Description of the task
If a line in the data contains "database", copy it out.

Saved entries

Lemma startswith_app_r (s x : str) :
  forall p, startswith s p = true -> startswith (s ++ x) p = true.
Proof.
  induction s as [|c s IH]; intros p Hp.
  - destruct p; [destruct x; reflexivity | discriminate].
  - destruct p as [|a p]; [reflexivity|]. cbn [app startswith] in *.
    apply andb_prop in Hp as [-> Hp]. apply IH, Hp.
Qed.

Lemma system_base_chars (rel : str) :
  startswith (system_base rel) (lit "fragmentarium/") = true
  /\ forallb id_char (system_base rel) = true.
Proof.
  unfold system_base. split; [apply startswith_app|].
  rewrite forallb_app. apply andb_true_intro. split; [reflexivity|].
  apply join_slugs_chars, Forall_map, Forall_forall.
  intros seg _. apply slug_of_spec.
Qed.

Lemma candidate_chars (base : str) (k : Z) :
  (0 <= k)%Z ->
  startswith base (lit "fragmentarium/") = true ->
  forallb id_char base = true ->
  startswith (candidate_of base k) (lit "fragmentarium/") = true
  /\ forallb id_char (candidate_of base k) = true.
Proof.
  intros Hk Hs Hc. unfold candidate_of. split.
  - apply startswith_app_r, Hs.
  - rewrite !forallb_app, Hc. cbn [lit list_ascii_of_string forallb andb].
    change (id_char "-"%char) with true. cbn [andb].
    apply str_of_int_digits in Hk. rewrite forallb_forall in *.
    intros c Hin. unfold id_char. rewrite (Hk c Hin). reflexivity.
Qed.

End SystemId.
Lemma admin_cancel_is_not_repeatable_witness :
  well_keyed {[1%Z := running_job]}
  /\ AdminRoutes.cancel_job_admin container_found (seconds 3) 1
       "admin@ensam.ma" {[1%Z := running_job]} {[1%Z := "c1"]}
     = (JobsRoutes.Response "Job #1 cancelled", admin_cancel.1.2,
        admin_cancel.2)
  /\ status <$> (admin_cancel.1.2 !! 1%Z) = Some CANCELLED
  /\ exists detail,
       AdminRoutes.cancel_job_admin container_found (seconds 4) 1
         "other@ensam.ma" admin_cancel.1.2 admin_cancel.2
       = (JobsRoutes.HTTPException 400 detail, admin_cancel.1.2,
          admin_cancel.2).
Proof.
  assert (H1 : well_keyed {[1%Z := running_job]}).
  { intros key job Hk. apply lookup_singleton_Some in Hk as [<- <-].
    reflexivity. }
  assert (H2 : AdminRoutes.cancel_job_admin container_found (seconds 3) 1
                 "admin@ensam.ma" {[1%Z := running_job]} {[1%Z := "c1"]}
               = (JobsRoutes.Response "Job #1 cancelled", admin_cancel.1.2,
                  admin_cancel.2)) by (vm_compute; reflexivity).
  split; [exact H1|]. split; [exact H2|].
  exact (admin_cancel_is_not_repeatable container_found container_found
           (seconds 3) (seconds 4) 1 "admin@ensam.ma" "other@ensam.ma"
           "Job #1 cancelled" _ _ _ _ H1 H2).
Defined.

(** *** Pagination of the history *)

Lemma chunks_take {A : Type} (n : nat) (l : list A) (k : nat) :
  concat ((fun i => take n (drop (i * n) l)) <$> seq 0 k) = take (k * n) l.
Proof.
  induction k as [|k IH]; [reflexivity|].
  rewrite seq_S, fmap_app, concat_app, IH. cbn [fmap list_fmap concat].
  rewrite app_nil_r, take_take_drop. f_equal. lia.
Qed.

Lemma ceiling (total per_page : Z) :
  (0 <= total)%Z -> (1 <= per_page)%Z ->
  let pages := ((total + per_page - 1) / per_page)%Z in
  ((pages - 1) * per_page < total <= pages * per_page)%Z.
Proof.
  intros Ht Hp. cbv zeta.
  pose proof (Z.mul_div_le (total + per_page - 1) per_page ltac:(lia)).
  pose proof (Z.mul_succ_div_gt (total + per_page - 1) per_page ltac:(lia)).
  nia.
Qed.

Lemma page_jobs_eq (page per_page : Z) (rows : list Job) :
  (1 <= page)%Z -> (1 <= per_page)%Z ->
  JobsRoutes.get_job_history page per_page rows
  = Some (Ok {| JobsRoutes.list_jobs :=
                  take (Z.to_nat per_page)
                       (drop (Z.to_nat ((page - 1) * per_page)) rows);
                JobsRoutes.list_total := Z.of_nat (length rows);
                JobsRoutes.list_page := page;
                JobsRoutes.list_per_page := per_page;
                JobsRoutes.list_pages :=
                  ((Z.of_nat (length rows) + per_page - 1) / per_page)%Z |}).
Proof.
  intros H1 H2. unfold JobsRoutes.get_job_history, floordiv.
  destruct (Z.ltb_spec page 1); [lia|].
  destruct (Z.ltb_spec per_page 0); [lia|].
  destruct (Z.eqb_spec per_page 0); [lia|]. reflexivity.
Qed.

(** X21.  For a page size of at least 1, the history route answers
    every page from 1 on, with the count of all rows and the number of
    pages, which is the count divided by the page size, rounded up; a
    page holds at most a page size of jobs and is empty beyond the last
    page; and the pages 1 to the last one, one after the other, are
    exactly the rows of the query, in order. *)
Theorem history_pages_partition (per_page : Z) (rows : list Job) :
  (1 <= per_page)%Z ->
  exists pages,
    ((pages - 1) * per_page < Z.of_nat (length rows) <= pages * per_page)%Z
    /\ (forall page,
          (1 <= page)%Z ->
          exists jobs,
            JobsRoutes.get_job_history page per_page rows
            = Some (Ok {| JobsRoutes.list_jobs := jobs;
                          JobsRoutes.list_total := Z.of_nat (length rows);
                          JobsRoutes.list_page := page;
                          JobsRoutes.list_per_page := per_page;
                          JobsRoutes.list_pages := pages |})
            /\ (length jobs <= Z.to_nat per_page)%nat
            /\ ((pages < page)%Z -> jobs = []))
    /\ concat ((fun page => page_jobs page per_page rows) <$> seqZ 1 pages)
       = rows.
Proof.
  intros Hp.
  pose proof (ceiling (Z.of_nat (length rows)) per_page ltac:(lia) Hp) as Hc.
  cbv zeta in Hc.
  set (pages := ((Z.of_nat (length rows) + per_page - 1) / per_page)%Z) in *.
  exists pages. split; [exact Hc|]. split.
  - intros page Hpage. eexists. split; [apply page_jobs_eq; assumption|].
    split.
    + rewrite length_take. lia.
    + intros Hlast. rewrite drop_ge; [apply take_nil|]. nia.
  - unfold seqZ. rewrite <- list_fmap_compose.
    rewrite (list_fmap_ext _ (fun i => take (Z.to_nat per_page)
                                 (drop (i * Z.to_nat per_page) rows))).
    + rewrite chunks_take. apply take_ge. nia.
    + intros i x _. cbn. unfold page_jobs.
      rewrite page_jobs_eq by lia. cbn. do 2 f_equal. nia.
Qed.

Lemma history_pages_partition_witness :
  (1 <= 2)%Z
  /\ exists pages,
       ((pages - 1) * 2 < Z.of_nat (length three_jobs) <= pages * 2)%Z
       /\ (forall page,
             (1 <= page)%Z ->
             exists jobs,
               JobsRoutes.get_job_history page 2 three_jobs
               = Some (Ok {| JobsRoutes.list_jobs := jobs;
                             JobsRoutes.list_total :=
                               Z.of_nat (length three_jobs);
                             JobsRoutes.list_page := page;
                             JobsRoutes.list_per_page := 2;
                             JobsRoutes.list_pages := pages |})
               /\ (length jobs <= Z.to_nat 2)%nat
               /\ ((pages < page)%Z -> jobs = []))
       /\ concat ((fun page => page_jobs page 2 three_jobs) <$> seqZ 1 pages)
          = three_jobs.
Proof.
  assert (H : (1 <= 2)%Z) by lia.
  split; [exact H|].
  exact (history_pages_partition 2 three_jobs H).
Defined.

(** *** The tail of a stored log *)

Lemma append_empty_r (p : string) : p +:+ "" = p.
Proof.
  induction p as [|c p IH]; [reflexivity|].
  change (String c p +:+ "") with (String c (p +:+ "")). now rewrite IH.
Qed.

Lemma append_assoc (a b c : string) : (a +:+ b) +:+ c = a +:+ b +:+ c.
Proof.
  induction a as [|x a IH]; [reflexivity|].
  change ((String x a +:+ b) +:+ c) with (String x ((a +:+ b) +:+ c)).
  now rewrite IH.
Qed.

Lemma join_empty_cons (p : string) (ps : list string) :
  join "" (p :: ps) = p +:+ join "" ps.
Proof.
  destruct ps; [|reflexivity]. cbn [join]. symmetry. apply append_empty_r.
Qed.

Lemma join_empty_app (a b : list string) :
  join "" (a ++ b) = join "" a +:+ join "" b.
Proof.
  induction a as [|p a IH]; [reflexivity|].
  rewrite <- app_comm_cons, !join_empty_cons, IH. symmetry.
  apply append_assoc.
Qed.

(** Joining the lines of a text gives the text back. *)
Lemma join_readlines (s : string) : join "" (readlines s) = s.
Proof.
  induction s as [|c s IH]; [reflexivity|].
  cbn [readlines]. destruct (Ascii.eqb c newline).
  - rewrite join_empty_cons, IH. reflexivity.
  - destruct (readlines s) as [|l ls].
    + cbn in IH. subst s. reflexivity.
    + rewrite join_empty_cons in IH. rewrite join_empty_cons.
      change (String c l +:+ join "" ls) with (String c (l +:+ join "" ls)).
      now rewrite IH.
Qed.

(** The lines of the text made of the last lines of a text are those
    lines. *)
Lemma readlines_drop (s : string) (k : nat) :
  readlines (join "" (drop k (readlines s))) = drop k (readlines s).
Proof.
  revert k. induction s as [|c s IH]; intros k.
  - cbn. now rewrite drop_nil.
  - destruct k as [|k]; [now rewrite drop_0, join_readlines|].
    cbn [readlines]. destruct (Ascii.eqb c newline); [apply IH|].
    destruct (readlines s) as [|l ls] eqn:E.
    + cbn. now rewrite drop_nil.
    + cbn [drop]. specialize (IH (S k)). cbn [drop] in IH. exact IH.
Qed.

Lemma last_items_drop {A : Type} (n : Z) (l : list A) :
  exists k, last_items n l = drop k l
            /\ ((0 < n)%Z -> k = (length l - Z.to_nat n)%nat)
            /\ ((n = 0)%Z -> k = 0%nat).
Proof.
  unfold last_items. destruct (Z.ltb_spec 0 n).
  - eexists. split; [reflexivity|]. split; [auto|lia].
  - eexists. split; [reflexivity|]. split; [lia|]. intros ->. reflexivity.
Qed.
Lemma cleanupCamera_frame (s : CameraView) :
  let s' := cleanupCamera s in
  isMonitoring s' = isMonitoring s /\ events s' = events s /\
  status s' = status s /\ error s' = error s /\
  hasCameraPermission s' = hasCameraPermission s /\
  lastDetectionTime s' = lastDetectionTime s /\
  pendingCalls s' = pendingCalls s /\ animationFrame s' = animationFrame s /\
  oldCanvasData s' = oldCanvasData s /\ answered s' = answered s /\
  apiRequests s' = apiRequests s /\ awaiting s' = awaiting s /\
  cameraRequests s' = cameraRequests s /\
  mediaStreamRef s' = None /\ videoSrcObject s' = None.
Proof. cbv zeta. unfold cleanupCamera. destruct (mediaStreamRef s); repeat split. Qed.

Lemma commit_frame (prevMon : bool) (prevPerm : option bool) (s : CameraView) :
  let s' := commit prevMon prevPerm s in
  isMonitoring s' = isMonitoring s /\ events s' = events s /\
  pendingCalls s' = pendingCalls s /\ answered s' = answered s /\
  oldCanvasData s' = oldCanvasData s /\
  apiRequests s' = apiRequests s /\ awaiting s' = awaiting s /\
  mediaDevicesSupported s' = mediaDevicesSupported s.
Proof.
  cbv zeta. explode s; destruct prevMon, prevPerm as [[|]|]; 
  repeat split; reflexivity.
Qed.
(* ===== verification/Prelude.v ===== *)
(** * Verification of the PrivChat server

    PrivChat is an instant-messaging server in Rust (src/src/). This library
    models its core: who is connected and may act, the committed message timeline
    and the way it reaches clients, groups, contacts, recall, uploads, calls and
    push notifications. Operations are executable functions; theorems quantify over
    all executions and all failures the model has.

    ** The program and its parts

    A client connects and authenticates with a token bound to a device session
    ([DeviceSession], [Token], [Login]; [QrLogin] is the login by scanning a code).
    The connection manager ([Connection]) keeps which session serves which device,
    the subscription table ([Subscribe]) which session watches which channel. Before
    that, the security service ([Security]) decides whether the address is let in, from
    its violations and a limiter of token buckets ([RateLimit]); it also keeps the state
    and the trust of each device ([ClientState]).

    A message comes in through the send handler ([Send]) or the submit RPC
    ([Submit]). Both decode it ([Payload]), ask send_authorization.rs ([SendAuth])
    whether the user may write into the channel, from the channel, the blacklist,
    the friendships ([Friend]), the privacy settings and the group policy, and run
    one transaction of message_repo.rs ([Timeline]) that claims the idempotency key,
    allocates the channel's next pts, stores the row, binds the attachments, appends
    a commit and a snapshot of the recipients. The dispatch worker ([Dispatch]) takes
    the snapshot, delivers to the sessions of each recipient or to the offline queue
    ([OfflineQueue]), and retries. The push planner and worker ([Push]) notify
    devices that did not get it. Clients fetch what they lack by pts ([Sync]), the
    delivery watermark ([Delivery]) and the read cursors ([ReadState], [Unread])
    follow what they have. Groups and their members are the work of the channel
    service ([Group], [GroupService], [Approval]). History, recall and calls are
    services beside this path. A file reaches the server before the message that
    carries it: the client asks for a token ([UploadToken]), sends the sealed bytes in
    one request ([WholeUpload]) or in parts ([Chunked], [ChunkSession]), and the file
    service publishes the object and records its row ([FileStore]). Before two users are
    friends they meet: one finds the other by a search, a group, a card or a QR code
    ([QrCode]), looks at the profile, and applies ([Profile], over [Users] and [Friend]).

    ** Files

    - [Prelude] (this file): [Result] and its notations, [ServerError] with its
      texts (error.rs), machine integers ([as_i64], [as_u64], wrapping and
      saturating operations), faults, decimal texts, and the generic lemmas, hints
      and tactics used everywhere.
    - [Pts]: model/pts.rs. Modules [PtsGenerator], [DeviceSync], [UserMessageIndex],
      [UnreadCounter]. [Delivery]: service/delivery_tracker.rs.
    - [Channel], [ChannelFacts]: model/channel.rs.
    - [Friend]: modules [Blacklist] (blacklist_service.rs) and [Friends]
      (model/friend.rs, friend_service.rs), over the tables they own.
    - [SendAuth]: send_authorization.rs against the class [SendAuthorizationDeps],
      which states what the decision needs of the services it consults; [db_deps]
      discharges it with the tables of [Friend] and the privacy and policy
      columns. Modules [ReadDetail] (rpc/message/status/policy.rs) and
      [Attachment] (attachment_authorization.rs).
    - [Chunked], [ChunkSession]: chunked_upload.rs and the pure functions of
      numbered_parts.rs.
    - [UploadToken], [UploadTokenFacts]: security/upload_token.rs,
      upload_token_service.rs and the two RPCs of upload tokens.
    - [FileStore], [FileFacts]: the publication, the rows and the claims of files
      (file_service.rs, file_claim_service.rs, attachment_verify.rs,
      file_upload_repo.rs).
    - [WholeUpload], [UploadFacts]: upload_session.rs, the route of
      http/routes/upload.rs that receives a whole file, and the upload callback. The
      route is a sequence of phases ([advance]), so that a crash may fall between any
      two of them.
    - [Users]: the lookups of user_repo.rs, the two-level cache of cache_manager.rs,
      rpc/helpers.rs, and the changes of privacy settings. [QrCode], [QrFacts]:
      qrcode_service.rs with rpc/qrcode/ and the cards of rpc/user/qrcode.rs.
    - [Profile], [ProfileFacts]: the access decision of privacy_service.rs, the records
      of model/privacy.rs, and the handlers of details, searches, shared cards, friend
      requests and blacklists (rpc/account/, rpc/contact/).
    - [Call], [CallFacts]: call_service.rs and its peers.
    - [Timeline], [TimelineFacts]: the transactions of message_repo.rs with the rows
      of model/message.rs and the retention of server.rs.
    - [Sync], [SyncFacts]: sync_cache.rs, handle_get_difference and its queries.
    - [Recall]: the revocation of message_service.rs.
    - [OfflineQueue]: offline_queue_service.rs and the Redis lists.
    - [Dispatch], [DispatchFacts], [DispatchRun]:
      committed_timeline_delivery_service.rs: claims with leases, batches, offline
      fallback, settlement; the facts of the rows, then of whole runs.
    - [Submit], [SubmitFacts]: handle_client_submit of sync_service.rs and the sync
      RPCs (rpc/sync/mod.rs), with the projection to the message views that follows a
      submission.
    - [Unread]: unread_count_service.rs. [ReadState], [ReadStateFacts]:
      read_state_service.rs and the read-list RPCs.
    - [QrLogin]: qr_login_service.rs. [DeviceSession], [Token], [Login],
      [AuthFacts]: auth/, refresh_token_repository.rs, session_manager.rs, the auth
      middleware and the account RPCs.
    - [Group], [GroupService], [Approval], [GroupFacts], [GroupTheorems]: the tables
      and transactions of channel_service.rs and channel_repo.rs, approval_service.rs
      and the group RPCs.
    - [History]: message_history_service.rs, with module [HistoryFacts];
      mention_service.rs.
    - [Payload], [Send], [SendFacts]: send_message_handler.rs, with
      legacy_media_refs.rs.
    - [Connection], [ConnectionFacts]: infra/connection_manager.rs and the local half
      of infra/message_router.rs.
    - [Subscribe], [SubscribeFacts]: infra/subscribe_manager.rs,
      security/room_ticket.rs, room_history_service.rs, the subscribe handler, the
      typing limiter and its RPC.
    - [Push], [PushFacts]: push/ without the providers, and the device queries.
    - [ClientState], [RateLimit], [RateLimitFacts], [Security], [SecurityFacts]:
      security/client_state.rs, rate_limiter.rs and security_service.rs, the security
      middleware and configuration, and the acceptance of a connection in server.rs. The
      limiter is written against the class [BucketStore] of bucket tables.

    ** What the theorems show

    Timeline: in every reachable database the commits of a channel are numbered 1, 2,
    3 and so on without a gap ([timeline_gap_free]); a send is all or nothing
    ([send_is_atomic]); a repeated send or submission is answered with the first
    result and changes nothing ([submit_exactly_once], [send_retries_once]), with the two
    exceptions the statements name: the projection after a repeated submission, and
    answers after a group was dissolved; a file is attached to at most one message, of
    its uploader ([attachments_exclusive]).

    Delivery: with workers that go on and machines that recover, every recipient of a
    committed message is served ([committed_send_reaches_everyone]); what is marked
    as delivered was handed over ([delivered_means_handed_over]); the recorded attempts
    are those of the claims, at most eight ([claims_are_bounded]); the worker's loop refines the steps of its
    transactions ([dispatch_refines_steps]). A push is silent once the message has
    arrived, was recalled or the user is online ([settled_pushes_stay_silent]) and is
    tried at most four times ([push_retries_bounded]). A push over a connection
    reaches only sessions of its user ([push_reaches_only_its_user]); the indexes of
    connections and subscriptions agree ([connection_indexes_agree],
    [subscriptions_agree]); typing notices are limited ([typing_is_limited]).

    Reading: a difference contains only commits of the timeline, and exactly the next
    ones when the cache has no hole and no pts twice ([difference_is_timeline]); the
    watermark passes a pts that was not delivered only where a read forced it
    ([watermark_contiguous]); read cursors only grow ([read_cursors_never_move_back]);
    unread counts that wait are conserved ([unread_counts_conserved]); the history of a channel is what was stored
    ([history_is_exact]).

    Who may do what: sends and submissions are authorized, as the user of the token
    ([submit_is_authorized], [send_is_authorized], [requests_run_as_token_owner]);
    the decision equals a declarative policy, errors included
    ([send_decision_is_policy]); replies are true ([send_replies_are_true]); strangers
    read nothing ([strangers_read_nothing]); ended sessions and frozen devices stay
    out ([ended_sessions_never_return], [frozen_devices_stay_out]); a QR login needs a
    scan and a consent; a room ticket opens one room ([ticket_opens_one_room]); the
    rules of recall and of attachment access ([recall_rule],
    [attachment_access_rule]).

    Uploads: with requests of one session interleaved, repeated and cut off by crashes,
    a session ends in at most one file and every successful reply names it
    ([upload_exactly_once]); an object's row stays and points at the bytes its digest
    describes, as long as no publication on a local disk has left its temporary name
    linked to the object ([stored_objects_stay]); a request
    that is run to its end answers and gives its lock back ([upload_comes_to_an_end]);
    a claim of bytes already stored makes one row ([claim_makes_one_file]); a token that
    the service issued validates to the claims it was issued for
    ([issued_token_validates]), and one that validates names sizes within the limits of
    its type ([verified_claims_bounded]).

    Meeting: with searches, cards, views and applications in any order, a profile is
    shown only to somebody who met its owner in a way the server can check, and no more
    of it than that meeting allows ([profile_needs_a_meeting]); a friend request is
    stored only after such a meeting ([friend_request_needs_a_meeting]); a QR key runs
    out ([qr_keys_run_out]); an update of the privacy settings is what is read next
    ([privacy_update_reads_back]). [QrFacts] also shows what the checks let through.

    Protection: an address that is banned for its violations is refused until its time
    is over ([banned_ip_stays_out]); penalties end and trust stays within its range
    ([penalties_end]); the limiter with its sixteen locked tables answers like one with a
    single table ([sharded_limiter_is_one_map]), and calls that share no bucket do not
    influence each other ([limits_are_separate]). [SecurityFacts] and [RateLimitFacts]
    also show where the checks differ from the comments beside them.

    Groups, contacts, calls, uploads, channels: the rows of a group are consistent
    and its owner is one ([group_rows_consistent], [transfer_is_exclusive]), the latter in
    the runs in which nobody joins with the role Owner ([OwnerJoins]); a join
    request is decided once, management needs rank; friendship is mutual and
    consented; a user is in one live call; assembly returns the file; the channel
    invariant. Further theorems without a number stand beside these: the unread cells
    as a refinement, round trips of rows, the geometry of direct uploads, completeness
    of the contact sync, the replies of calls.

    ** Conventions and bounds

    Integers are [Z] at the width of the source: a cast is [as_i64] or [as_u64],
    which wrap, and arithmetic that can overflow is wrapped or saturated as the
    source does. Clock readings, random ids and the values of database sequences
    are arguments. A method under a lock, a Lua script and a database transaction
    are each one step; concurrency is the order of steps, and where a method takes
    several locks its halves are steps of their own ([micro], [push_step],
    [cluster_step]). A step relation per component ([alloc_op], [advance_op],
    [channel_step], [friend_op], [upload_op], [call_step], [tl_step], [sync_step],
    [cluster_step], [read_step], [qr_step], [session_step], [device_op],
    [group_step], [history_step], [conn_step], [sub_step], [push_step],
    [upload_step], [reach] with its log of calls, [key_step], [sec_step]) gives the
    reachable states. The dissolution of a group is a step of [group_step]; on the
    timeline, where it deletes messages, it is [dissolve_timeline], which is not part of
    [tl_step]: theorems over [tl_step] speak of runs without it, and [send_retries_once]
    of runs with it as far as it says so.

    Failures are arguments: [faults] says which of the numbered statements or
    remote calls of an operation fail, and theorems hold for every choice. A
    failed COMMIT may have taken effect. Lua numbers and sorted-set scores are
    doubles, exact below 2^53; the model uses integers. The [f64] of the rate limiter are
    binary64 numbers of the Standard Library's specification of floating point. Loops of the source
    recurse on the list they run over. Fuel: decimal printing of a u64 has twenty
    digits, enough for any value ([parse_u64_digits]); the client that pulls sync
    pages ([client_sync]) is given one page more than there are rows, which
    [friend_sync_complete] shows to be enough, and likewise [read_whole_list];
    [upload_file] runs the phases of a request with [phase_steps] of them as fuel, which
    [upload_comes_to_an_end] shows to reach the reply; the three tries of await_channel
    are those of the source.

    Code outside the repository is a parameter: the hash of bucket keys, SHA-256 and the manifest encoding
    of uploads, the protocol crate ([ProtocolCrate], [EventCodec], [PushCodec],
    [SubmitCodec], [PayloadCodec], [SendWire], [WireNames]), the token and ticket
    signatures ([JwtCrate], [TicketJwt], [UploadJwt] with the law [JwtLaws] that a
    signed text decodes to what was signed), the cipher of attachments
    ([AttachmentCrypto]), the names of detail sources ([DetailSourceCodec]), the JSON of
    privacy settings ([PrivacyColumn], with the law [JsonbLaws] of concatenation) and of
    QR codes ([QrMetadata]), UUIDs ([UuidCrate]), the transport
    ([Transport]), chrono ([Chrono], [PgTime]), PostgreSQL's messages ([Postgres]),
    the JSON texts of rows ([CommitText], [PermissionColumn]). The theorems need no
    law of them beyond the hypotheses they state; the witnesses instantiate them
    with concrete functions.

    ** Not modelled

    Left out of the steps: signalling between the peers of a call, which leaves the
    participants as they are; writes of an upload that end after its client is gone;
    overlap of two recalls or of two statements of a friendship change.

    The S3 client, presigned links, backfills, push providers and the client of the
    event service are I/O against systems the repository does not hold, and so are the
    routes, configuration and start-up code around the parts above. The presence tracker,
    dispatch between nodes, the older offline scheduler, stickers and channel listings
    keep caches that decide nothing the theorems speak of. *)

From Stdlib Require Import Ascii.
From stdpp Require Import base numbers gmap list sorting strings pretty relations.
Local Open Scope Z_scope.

Output
    Timeline: in every reachable database the commits of a channel are numbered 1, 2,
    source does. Clock readings, random ids and the values of database sequences
    are arguments. A method under a lock, a Lua script and a database transaction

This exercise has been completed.